Work order: Between the line containing "through its loops" and the line containing "Definition phase1_host (iobuf_len" lies a run of lines; give that run again exactly, with both of those lines, and nothing else from the entries below.

Study material:
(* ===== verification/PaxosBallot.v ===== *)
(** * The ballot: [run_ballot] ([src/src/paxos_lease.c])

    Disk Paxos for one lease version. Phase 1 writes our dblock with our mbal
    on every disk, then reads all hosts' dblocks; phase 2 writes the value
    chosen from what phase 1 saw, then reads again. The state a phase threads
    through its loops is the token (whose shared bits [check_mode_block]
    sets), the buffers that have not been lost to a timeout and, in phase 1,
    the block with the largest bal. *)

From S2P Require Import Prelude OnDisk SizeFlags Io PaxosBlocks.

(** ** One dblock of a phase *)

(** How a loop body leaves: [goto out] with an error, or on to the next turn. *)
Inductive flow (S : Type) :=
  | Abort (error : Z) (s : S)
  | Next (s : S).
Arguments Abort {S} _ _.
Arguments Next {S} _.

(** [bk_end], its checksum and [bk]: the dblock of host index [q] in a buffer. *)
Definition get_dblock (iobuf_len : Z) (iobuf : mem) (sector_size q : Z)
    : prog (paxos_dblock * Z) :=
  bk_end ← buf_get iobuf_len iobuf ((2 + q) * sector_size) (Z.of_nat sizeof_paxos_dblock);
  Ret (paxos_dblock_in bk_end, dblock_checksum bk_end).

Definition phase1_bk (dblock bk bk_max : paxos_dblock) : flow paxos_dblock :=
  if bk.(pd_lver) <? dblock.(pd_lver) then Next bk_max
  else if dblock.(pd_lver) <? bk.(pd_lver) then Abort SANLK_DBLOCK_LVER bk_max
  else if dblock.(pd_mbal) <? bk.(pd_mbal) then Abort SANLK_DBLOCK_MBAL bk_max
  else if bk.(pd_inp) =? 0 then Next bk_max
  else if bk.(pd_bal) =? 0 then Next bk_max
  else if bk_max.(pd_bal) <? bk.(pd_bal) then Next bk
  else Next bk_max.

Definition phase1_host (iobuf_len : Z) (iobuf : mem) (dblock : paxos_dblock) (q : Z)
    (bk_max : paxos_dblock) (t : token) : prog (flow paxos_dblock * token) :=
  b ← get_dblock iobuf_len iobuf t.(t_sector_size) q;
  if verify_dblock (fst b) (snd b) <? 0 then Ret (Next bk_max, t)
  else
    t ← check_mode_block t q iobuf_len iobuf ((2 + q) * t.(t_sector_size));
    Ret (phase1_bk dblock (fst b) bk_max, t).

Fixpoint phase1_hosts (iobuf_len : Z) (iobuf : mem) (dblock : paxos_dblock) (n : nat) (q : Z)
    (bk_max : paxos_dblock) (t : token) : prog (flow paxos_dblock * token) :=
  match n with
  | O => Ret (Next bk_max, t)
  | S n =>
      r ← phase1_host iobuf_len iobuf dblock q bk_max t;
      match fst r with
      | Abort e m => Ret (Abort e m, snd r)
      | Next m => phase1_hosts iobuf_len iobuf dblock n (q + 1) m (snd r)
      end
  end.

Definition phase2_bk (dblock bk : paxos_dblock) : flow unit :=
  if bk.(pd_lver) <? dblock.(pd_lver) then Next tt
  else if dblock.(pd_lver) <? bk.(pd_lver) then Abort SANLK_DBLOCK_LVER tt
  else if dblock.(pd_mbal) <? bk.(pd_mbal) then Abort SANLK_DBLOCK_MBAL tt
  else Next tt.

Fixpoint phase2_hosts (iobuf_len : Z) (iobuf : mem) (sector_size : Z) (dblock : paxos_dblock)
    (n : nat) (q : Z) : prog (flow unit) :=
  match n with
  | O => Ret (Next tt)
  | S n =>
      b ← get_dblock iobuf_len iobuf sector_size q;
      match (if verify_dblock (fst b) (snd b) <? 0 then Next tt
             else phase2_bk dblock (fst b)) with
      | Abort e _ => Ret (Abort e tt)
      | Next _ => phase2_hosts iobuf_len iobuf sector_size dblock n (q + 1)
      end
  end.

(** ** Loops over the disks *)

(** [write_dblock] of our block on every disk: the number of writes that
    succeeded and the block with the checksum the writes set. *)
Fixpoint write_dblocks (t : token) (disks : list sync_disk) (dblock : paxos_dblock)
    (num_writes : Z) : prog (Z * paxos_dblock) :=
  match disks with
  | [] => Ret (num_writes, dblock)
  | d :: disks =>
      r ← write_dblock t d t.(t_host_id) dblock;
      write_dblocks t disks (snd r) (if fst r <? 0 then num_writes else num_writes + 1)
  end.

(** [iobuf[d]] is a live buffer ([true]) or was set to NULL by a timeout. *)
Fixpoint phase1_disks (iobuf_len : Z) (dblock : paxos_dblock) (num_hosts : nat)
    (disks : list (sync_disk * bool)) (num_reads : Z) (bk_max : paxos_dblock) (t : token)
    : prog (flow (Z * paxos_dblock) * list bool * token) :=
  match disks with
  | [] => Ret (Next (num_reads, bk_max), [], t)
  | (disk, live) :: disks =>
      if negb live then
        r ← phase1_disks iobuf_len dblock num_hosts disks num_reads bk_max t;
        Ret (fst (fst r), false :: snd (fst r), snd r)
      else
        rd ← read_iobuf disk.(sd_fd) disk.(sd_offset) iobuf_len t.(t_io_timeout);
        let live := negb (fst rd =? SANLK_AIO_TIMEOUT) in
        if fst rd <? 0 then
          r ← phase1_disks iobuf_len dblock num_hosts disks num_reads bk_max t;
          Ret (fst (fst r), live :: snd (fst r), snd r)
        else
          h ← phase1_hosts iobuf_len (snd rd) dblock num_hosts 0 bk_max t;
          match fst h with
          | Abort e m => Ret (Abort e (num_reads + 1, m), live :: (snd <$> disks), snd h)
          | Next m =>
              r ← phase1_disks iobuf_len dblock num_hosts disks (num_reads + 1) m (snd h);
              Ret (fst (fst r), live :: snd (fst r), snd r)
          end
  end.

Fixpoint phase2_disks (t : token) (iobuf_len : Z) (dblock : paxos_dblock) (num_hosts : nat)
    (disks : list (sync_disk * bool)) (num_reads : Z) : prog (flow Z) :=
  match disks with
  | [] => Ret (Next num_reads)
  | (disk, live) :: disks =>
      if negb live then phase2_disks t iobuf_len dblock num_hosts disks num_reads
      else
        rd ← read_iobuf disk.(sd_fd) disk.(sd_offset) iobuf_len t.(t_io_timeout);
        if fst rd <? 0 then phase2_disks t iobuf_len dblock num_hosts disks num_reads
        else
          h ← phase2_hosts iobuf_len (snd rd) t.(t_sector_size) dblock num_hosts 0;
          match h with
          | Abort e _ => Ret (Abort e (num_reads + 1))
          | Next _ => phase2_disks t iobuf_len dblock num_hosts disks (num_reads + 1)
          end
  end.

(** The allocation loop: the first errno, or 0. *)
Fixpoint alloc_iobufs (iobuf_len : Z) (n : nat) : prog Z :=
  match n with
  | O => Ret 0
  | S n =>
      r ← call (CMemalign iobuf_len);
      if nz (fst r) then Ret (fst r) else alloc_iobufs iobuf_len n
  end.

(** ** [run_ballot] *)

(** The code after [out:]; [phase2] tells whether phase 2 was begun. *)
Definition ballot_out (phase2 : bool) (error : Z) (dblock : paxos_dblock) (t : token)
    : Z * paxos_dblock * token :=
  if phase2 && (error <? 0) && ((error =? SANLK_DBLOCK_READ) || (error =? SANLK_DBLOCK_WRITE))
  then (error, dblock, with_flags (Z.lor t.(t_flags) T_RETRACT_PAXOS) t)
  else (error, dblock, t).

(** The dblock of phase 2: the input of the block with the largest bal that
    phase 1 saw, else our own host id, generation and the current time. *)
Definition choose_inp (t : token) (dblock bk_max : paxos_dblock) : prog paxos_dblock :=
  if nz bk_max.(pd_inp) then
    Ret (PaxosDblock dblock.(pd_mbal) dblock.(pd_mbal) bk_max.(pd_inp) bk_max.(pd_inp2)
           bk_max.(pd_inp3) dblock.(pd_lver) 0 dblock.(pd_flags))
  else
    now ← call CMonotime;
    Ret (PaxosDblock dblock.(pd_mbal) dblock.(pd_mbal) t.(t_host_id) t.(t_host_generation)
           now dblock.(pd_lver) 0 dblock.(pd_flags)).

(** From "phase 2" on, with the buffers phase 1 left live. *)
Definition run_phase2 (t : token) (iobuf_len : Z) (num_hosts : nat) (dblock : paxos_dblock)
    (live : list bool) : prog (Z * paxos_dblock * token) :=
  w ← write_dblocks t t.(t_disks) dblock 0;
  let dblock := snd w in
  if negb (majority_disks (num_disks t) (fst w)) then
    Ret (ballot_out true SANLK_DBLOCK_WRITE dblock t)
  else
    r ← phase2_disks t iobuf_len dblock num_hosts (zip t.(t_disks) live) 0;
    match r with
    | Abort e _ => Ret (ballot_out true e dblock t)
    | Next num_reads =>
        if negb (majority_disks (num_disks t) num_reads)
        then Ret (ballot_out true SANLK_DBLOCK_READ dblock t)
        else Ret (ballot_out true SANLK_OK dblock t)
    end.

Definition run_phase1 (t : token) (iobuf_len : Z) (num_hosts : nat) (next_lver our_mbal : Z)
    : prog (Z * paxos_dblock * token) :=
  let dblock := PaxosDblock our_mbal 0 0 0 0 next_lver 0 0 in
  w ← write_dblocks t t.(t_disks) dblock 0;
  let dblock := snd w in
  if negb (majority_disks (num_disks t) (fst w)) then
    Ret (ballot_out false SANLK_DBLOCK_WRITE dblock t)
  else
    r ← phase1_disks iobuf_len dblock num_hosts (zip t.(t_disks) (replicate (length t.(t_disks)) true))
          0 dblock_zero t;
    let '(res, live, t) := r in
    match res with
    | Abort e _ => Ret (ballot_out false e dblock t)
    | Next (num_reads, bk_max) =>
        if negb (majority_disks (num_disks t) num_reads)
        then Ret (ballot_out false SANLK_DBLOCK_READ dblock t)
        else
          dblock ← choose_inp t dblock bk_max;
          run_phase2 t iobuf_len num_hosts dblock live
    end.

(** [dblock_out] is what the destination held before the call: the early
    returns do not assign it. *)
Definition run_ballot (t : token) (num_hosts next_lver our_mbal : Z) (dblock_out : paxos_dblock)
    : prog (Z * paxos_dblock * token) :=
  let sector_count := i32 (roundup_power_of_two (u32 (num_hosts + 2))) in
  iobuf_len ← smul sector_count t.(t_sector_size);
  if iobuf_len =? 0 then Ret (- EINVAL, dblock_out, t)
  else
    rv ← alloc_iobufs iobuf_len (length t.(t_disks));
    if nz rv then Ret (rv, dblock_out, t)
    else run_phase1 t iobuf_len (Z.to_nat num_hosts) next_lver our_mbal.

---

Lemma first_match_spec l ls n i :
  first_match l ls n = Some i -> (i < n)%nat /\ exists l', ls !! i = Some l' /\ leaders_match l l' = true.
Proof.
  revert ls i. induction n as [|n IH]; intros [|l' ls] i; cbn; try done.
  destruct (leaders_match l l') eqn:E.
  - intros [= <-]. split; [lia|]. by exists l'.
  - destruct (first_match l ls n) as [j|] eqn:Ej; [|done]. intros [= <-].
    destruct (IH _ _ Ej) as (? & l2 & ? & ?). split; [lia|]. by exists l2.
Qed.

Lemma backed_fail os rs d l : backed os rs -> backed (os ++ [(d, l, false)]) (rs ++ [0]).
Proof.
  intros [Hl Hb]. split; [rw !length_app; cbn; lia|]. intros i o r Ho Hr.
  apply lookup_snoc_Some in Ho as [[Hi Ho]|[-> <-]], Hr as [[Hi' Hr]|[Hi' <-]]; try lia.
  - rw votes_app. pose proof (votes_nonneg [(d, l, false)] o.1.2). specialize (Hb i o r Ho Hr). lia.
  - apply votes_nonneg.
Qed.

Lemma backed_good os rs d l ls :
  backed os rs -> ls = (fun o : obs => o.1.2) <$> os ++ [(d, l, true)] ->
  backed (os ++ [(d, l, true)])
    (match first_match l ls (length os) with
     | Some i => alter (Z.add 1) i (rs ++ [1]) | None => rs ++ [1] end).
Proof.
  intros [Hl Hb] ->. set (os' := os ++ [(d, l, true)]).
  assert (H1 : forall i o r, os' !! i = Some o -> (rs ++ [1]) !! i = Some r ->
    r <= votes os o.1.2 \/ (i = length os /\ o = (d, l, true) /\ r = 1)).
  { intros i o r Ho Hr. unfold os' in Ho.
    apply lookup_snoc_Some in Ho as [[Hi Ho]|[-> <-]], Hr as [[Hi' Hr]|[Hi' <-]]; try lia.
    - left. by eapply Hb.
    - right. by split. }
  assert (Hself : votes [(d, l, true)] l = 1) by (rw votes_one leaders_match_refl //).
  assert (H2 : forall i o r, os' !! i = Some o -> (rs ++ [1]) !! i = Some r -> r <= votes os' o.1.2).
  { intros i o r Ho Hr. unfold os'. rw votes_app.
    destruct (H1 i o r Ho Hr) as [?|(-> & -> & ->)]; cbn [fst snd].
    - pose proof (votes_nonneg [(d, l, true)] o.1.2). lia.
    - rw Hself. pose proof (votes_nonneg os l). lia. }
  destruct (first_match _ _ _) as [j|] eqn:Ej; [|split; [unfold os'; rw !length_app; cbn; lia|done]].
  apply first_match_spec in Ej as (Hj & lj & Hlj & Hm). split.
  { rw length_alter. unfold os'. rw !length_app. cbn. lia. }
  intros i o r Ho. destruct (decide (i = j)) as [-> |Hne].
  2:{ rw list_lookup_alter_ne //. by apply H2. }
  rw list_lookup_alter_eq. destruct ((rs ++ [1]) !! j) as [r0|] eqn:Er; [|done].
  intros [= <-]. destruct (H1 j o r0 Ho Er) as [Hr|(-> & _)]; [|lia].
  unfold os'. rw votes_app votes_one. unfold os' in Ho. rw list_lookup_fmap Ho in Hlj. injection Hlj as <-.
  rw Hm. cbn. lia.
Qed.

Result for this task:
    through its loops is the token (whose shared bits [check_mode_block]
    sets), the buffers that have not been lost to a timeout and, in phase 1,
    the block with the largest bal. *)

From S2P Require Import Prelude OnDisk SizeFlags Io PaxosBlocks.

(** ** One dblock of a phase *)

(** How a loop body leaves: [goto out] with an error, or on to the next turn. *)
Inductive flow (S : Type) :=
  | Abort (error : Z) (s : S)
  | Next (s : S).
Arguments Abort {S} _ _.
Arguments Next {S} _.

(** [bk_end], its checksum and [bk]: the dblock of host index [q] in a buffer. *)
Definition get_dblock (iobuf_len : Z) (iobuf : mem) (sector_size q : Z)
    : prog (paxos_dblock * Z) :=
  bk_end ← buf_get iobuf_len iobuf ((2 + q) * sector_size) (Z.of_nat sizeof_paxos_dblock);
  Ret (paxos_dblock_in bk_end, dblock_checksum bk_end).

Definition phase1_bk (dblock bk bk_max : paxos_dblock) : flow paxos_dblock :=
  if bk.(pd_lver) <? dblock.(pd_lver) then Next bk_max
  else if dblock.(pd_lver) <? bk.(pd_lver) then Abort SANLK_DBLOCK_LVER bk_max
  else if dblock.(pd_mbal) <? bk.(pd_mbal) then Abort SANLK_DBLOCK_MBAL bk_max
  else if bk.(pd_inp) =? 0 then Next bk_max
  else if bk.(pd_bal) =? 0 then Next bk_max
  else if bk_max.(pd_bal) <? bk.(pd_bal) then Next bk
  else Next bk_max.

Definition phase1_host (iobuf_len : Z) (iobuf : mem) (dblock : paxos_dblock) (q : Z)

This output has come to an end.